--- YOUR ASSIGNMENT ---
The expected response is the entire set of entries, copied exactly.

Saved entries
Lemma zlen_nil {A} : zlen (@nil A) = 0.
Proof. done. Qed.
Lemma zlen_cons {A} (x : A) l : zlen (x :: l) = 1 + zlen l.
Proof. unfold zlen. simpl. lia. Qed.
Lemma zlen_app {A} (l k : list A) : zlen (l ++ k) = zlen l + zlen k.
Proof. unfold zlen. rewrite length_app. lia. Qed.
Lemma zlen_nonneg {A} (l : list A) : 0 <= zlen l.
Proof. unfold zlen. lia. Qed.
Lemma zlen_replicate {A} n (x : A) : zlen (replicate n x) = Z.of_nat n.
Proof. unfold zlen. by rewrite length_replicate. Qed.
Lemma zlen_drop {A} n (l : list A) : zlen (drop n l) = Z.max 0 (zlen l - Z.of_nat n).
Proof. unfold zlen. rewrite length_drop. lia. Qed.
Lemma zlen_take {A} n (l : list A) : zlen (take n l) = Z.min (Z.of_nat n) (zlen l).
Proof. unfold zlen. rewrite length_take. lia. Qed.
Lemma zlen_0 {A} (l : list A) : zlen l = 0 -> l = [].
Proof. destruct l; [done|]. rewrite zlen_cons. pose proof (zlen_nonneg l). lia. Qed.
Lemma zlen_fmap {A B} (f : A -> B) l : zlen (f <$> l) = zlen l.
Proof. unfold zlen. by rewrite length_fmap. Qed.

#[export] Hint Rewrite @zlen_nil @zlen_cons @zlen_app @zlen_replicate @zlen_drop
  @zlen_take @zlen_fmap : zlen.
Ltac zlen := autorewrite with zlen in *.

(** [&l[i..j]] with [i <= j <= l.len()] (callers establish the bounds). *)
Definition slice {A} (l : list A) (i j : nat) : list A := take (j - i) (drop i l).
Lemma slice_app {A} (a b c : list A) : slice (a ++ b ++ c) (length a) (length a + length b) = b.
Proof.
  unfold slice. rewrite drop_app_length. replace (length a + length b - length a)%nat with (length b) by lia.
  apply take_app_length.
Qed.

--- EXERCISE SOLUTION ---
Lemma zlen_nil {A} : zlen (@nil A) = 0.
Proof. done. Qed.
Lemma zlen_cons {A} (x : A) l : zlen (x :: l) = 1 + zlen l.
Proof. unfold zlen. simpl. lia. Qed.
Lemma zlen_app {A} (l k : list A) : zlen (l ++ k) = zlen l + zlen k.
Proof. unfold zlen. rewrite length_app. lia. Qed.
Lemma zlen_nonneg {A} (l : list A) : 0 <= zlen l.
Proof. unfold zlen. lia. Qed.
Lemma zlen_replicate {A} n (x : A) : zlen (replicate n x) = Z.of_nat n.
Proof. unfold zlen. by rewrite length_replicate. Qed.
Lemma zlen_drop {A} n (l : list A) : zlen (drop n l) = Z.max 0 (zlen l - Z.of_nat n).
Proof. unfold zlen. rewrite length_drop. lia. Qed.
Lemma zlen_take {A} n (l : list A) : zlen (take n l) = Z.min (Z.of_nat n) (zlen l).
Proof. unfold zlen. rewrite length_take. lia. Qed.
Lemma zlen_0 {A} (l : list A) : zlen l = 0 -> l = [].
Proof. destruct l; [done|]. rewrite zlen_cons. pose proof (zlen_nonneg l). lia. Qed.
Lemma zlen_fmap {A B} (f : A -> B) l : zlen (f <$> l) = zlen l.
Proof. unfold zlen. by rewrite length_fmap. Qed.

#[export] Hint Rewrite @zlen_nil @zlen_cons @zlen_app @zlen_replicate @zlen_drop
  @zlen_take @zlen_fmap : zlen.
Ltac zlen := autorewrite with zlen in *.

(** [&l[i..j]] with [i <= j <= l.len()] (callers establish the bounds). *)
Definition slice {A} (l : list A) (i j : nat) : list A := take (j - i) (drop i l).
Lemma slice_app {A} (a b c : list A) : slice (a ++ b ++ c) (length a) (length a + length b) = b.
Proof.
  unfold slice. rewrite drop_app_length. replace (length a + length b - length a)%nat with (length b) by lia.
  apply take_app_length.
Qed.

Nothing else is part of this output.